What is being asked.
Each record has to be repeated exactly as given.

Recorded data.
(* ===== verification/Registers.v ===== *)
(** The registers of a cache in timing mode: over any sequence of events both
    of its queues keep their books, and while a request waits to be sent, the
    port to the memory side will try again. *)
From S2P Require Import Prelude MemTypes Blk SetAssoc Policy Memory Mshr Queue Cache CacheSide.
From S2P Require Import PacketQueue CacheBase Snoop Timing Frames Ledger TimingLaws.

#[local] Open Scope Z_scope.

(** ** One register at a time *)

(** The queues of other registers do not notice. *)
Lemma queue_ok_apart ids q m h h' :
  touches m h h' -> m ∉ ids -> queue_ok ids q h -> queue_ok ids q h'.
Proof.
  intros [Hl Ht] Hm Q. apply (queue_ok_others ids q h); [|done]. intros i Hi.
  destruct (qo_regs Q i Hi) as (x & Hx & _). destruct (Ht i x) as (x' & ? & ?); [by intros ->|done|].
  by exists x, x'.
Qed.

Lemma allocate_touches ids now addr size pkt s wr o q h m q' h' : queue_ok ids q h ->
  allocate_mshr now addr size pkt s wr o q h = Ok (m, q', h') -> m ∈ ids /\ touches m h h'.
Proof.
  intros Q. unfold allocate_mshr. destruct (freeList q) as [|m0 free] eqn:Ef; [done|]. intros E.
  assert (Hin : m0 ∈ freeList q) by (rewrite Ef; set_solver). run_in E. apply aget_Ok in E0.
  split; [apply (lo_in (qo_lists Q)); by right|].
  by destruct (allocate_reg _ _ _ _ _ _ _ _ _ _ E0 (qo_free Q _ _ Hin E0) E2).
Qed.

(** A step at register [m] that leaves the ready times alone, ... *)
Definition timeless (m : nat) (h h' : Heap) : Prop :=
  touches m h h' /\ forall i, ready_at h' i = ready_at h i.

Lemma timeless_trans m h1 h2 h3 : timeless m h1 h2 -> timeless m h2 h3 -> timeless m h1 h3.
Proof.
  intros [T1 R1] [T2 R2]. split; [by eapply touches_trans|]. intros i. by rewrite R2.
Qed.
Lemma timeless_insert m x y h : h !! m = Some x -> m_readyTime y = m_readyTime x ->
  timeless m h (<[m := y]> h).
Proof.
  intros Hx Hy. split; [apply touches_insert|]. intros i. unfold ready_at.
  destruct (decide (i = m)) as [->|Hne].
  - by rewrite (insert_lookup m h y x Hx), Hx.
  - by rewrite list_lookup_insert_ne by done.
Qed.
Lemma timeless_eqv m h h' : heap_eqv h h' -> timeless m h h'.
Proof.
  intros He. split; [by apply touches_eqv|]. intros i. unfold ready_at.
  destruct (h !! i) as [x|] eqn:Hx.
  - destruct (heap_eqv_lookup _ _ _ _ He Hx) as (x' & -> & S).
    exact (same_reg_use m_readyTime _ _ (fun _ => eq_refl) S).
  - rewrite lookup_ge_None_2; [done|]. apply lookup_ge_None in Hx.
    apply Forall2_length in He. lia.
Qed.
Lemma timeless_keeps ids m q h h' : queue_ok ids q h -> m ∈ allocatedList q -> Queue.keeps m h h' ->
  timeless m h h'.
Proof.
  intros Q Hm [T K]. split; [done|]. intros i. destruct (decide (i = m)) as [->|Hne].
  - destruct (qo_reg Q m Hm) as (x & Hx & Hok). destruct (K x Hx Hok) as (x' & Hx' & _ & _ & Hr).
    unfold ready_at. by rewrite Hx, Hx'.
  - by apply (touches_ready m).
Qed.

(** ... and brings no register to the ready list. *)
Definition quieter (m : nat) (q : MSHRQueue) (h : Heap) (q' : MSHRQueue) (h' : Heap) : Prop :=
  timeless m h h' /\ readyList q' ⊆ readyList q.

Lemma erase_subset m l l' : erase m l = Ok l' -> l' ⊆ l.
Proof.
  unfold erase, without. case_decide; [|done]. intros [= <-] i Hi. by apply list_elem_of_filter in Hi as [_ ?].
Qed.

Lemma deallocateOne_quieter m q h q' h' : deallocateOne m q h = Ok (q', h') -> quieter m q h q' h'.
Proof.
  unfold deallocateOne. intros E. run_in E. apply aget_Ok in E1.
  match goal with E : mshr_deallocate _ = Ok ?x |- _ =>
    assert (Hx : m_readyTime x = m_readyTime r0) by (clear -E; unfold mshr_deallocate in E; by opens) end.
  assert (Hr : readyList r1 ⊆ readyList q).
  { destruct (inService r0); run_in E2; [done|]. cbn in *. by eapply erase_subset. }
  destruct (draining r1 && _); run_in E; (split; [by eapply timeless_insert|done]).
Qed.

Lemma markInService_quieter fuel p m q h q' h' :
  markInService fuel p m q h = Ok (q', h') -> quieter m q h q' h'.
Proof.
  unfold markInService, mshr_markInService. intros E. opens;
    match goal with E : aget _ _ = Ok _ |- _ => apply aget_Ok in E as Hx end.
  - match goal with E : deallocateOne _ _ _ = Ok _ |- _ => apply deallocateOne_quieter in E as [Hd Hr] end.
    match goal with E : popTarget _ = Ok _ |- _ => apply popTarget_Ok in E as (? & ? & _ & ->) end.
    split; [|done]. eapply timeless_trans; [|exact Hd]. by eapply timeless_insert.
  - split; [|cbn; by eapply erase_subset].
    match goal with E : tl_clear _ _ (<[_ := ?y]> _) = Ok _ |- _ =>
      apply (timeless_trans m h (<[m := y]> h)); [by eapply timeless_insert|];
      apply timeless_eqv; eapply tl_clear_Ok; [|exact E] end.
    apply clearDownstreamPending_Ok.
  - split; [|cbn; by eapply erase_subset]. eapply timeless_insert; [exact Hx|done].
Qed.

Result for this task.
(* ===== verification/Registers.v ===== *)
(** The registers of a cache in timing mode: over any sequence of events both
    of its queues keep their books, and while a request waits to be sent, the
    port to the memory side will try again. *)
From S2P Require Import Prelude MemTypes Blk SetAssoc Policy Memory Mshr Queue Cache CacheSide.
From S2P Require Import PacketQueue CacheBase Snoop Timing Frames Ledger TimingLaws.

#[local] Open Scope Z_scope.

(** ** One register at a time *)

(** The queues of other registers do not notice. *)
Lemma queue_ok_apart ids q m h h' :
  touches m h h' -> m ∉ ids -> queue_ok ids q h -> queue_ok ids q h'.
Proof.
  intros [Hl Ht] Hm Q. apply (queue_ok_others ids q h); [|done]. intros i Hi.
  destruct (qo_regs Q i Hi) as (x & Hx & _). destruct (Ht i x) as (x' & ? & ?); [by intros ->|done|].
  by exists x, x'.
Qed.

Lemma allocate_touches ids now addr size pkt s wr o q h m q' h' : queue_ok ids q h ->
  allocate_mshr now addr size pkt s wr o q h = Ok (m, q', h') -> m ∈ ids /\ touches m h h'.
Proof.
  intros Q. unfold allocate_mshr. destruct (freeList q) as [|m0 free] eqn:Ef; [done|]. intros E.
  assert (Hin : m0 ∈ freeList q) by (rewrite Ef; set_solver). run_in E. apply aget_Ok in E0.
  split; [apply (lo_in (qo_lists Q)); by right|].
  by destruct (allocate_reg _ _ _ _ _ _ _ _ _ _ E0 (qo_free Q _ _ Hin E0) E2).
Qed.

(** A step at register [m] that leaves the ready times alone, ... *)
Definition timeless (m : nat) (h h' : Heap) : Prop :=
  touches m h h' /\ forall i, ready_at h' i = ready_at h i.

Lemma timeless_trans m h1 h2 h3 : timeless m h1 h2 -> timeless m h2 h3 -> timeless m h1 h3.
Proof.
  intros [T1 R1] [T2 R2]. split; [by eapply touches_trans|]. intros i. by rewrite R2.
Qed.
Lemma timeless_insert m x y h : h !! m = Some x -> m_readyTime y = m_readyTime x ->
  timeless m h (<[m := y]> h).
Proof.
  intros Hx Hy. split; [apply touches_insert|]. intros i. unfold ready_at.
  destruct (decide (i = m)) as [->|Hne].
  - by rewrite (insert_lookup m h y x Hx), Hx.
  - by rewrite list_lookup_insert_ne by done.
Qed.
Lemma timeless_eqv m h h' : heap_eqv h h' -> timeless m h h'.
Proof.
  intros He. split; [by apply touches_eqv|]. intros i. unfold ready_at.
  destruct (h !! i) as [x|] eqn:Hx.
  - destruct (heap_eqv_lookup _ _ _ _ He Hx) as (x' & -> & S).
    exact (same_reg_use m_readyTime _ _ (fun _ => eq_refl) S).
  - rewrite lookup_ge_None_2; [done|]. apply lookup_ge_None in Hx.
    apply Forall2_length in He. lia.
Qed.
Lemma timeless_keeps ids m q h h' : queue_ok ids q h -> m ∈ allocatedList q -> Queue.keeps m h h' ->
  timeless m h h'.
Proof.
  intros Q Hm [T K]. split; [done|]. intros i. destruct (decide (i = m)) as [->|Hne].
  - destruct (qo_reg Q m Hm) as (x & Hx & Hok). destruct (K x Hx Hok) as (x' & Hx' & _ & _ & Hr).
    unfold ready_at. by rewrite Hx, Hx'.
  - by apply (touches_ready m).
Qed.

(** ... and brings no register to the ready list. *)
Definition quieter (m : nat) (q : MSHRQueue) (h : Heap) (q' : MSHRQueue) (h' : Heap) : Prop :=
  timeless m h h' /\ readyList q' ⊆ readyList q.

Lemma erase_subset m l l' : erase m l = Ok l' -> l' ⊆ l.
Proof.
  unfold erase, without. case_decide; [|done]. intros [= <-] i Hi. by apply list_elem_of_filter in Hi as [_ ?].
Qed.

Lemma deallocateOne_quieter m q h q' h' : deallocateOne m q h = Ok (q', h') -> quieter m q h q' h'.
Proof.
  unfold deallocateOne. intros E. run_in E. apply aget_Ok in E1.
  match goal with E : mshr_deallocate _ = Ok ?x |- _ =>
    assert (Hx : m_readyTime x = m_readyTime r0) by (clear -E; unfold mshr_deallocate in E; by opens) end.
  assert (Hr : readyList r1 ⊆ readyList q).
  { destruct (inService r0); run_in E2; [done|]. cbn in *. by eapply erase_subset. }
  destruct (draining r1 && _); run_in E; (split; [by eapply timeless_insert|done]).
Qed.

Lemma markInService_quieter fuel p m q h q' h' :
  markInService fuel p m q h = Ok (q', h') -> quieter m q h q' h'.
Proof.
  unfold markInService, mshr_markInService. intros E. opens;
    match goal with E : aget _ _ = Ok _ |- _ => apply aget_Ok in E as Hx end.
  - match goal with E : deallocateOne _ _ _ = Ok _ |- _ => apply deallocateOne_quieter in E as [Hd Hr] end.
    match goal with E : popTarget _ = Ok _ |- _ => apply popTarget_Ok in E as (? & ? & _ & ->) end.
    split; [|done]. eapply timeless_trans; [|exact Hd]. by eapply timeless_insert.
  - split; [|cbn; by eapply erase_subset].
    match goal with E : tl_clear _ _ (<[_ := ?y]> _) = Ok _ |- _ =>
      apply (timeless_trans m h (<[m := y]> h)); [by eapply timeless_insert|];
      apply timeless_eqv; eapply tl_clear_Ok; [|exact E] end.
    apply clearDownstreamPending_Ok.
  - split; [|cbn; by eapply erase_subset]. eapply timeless_insert; [exact Hx|done].
Qed.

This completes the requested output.